WHAT TO PRODUCE
When the line with "intros Hc Ht. unfold run." is reached, include it and stop; before that, copy each line of the listing exactly from the first.
** DATASET RECORDS follows **
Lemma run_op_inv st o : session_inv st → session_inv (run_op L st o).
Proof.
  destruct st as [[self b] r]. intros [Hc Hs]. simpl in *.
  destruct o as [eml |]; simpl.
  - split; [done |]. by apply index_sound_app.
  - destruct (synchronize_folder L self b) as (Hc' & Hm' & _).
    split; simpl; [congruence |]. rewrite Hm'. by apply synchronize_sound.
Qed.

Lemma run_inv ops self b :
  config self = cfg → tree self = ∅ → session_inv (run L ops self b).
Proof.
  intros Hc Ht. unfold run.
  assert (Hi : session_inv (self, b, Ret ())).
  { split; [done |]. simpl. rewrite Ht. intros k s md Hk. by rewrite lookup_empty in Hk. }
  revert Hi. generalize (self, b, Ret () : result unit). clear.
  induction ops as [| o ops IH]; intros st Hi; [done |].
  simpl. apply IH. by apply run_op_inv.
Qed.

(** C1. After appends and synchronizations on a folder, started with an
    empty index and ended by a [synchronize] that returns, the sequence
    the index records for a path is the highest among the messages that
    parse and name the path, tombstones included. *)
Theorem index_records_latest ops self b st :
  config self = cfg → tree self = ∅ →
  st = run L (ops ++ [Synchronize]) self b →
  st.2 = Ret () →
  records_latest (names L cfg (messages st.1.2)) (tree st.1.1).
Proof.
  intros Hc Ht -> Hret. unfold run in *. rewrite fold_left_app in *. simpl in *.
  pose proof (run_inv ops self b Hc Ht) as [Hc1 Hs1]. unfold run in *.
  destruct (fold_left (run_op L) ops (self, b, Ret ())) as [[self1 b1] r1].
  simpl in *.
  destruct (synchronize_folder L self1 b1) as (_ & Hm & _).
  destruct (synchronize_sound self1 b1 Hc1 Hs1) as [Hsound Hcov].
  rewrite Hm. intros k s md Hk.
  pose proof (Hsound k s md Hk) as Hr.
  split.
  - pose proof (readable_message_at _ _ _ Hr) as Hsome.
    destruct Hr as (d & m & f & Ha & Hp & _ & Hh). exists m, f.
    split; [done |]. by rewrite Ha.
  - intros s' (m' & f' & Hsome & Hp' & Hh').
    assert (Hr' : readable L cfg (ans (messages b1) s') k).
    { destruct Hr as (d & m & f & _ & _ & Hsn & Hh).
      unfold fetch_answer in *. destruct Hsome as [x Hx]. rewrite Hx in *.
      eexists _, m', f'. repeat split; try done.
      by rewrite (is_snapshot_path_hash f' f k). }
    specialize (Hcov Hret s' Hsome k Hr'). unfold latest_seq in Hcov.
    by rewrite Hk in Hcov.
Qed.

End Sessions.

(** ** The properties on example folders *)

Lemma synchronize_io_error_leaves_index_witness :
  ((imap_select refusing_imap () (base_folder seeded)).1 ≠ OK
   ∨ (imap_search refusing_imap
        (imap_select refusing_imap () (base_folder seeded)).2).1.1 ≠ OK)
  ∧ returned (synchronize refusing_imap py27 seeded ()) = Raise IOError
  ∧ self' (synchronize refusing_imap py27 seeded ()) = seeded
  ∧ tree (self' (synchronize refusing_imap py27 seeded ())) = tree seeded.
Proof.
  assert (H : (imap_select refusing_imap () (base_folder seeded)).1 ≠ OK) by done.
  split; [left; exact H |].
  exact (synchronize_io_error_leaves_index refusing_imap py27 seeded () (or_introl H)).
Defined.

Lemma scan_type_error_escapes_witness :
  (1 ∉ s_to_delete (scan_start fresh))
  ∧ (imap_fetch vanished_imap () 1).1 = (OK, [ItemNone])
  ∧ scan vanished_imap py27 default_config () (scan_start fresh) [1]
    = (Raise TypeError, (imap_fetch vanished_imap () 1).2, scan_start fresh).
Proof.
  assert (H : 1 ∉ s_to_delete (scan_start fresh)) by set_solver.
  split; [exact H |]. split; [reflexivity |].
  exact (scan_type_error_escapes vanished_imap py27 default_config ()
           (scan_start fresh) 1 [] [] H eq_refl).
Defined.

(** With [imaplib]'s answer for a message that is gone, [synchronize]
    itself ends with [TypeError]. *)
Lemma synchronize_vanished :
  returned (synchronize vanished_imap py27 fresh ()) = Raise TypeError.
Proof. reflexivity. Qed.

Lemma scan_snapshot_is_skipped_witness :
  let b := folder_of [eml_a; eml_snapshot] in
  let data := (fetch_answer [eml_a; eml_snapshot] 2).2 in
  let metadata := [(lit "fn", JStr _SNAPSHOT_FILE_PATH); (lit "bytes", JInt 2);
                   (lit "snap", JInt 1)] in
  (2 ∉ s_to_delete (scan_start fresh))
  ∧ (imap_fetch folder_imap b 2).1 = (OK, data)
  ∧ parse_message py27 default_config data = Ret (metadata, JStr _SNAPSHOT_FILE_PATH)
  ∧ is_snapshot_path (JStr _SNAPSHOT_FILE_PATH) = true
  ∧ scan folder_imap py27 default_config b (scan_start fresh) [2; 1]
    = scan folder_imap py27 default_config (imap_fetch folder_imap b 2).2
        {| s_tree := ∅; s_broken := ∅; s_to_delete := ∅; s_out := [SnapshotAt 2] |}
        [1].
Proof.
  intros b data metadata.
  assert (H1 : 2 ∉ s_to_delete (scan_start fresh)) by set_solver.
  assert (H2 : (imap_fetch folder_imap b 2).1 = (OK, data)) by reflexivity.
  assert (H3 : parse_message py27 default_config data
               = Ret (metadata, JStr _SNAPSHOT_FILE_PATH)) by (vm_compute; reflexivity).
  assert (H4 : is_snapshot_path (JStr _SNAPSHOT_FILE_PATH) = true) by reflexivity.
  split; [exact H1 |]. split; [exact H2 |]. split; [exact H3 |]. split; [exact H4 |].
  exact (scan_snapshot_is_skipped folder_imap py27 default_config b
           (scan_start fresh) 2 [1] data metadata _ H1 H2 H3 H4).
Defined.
** End of DATASET RECORDS **
WORKED SOLUTION
Lemma run_op_inv st o : session_inv st → session_inv (run_op L st o).
Proof.
  destruct st as [[self b] r]. intros [Hc Hs]. simpl in *.
  destruct o as [eml |]; simpl.
  - split; [done |]. by apply index_sound_app.
  - destruct (synchronize_folder L self b) as (Hc' & Hm' & _).
    split; simpl; [congruence |]. rewrite Hm'. by apply synchronize_sound.
Qed.

Lemma run_inv ops self b :
  config self = cfg → tree self = ∅ → session_inv (run L ops self b).
Proof.
  intros Hc Ht. unfold run.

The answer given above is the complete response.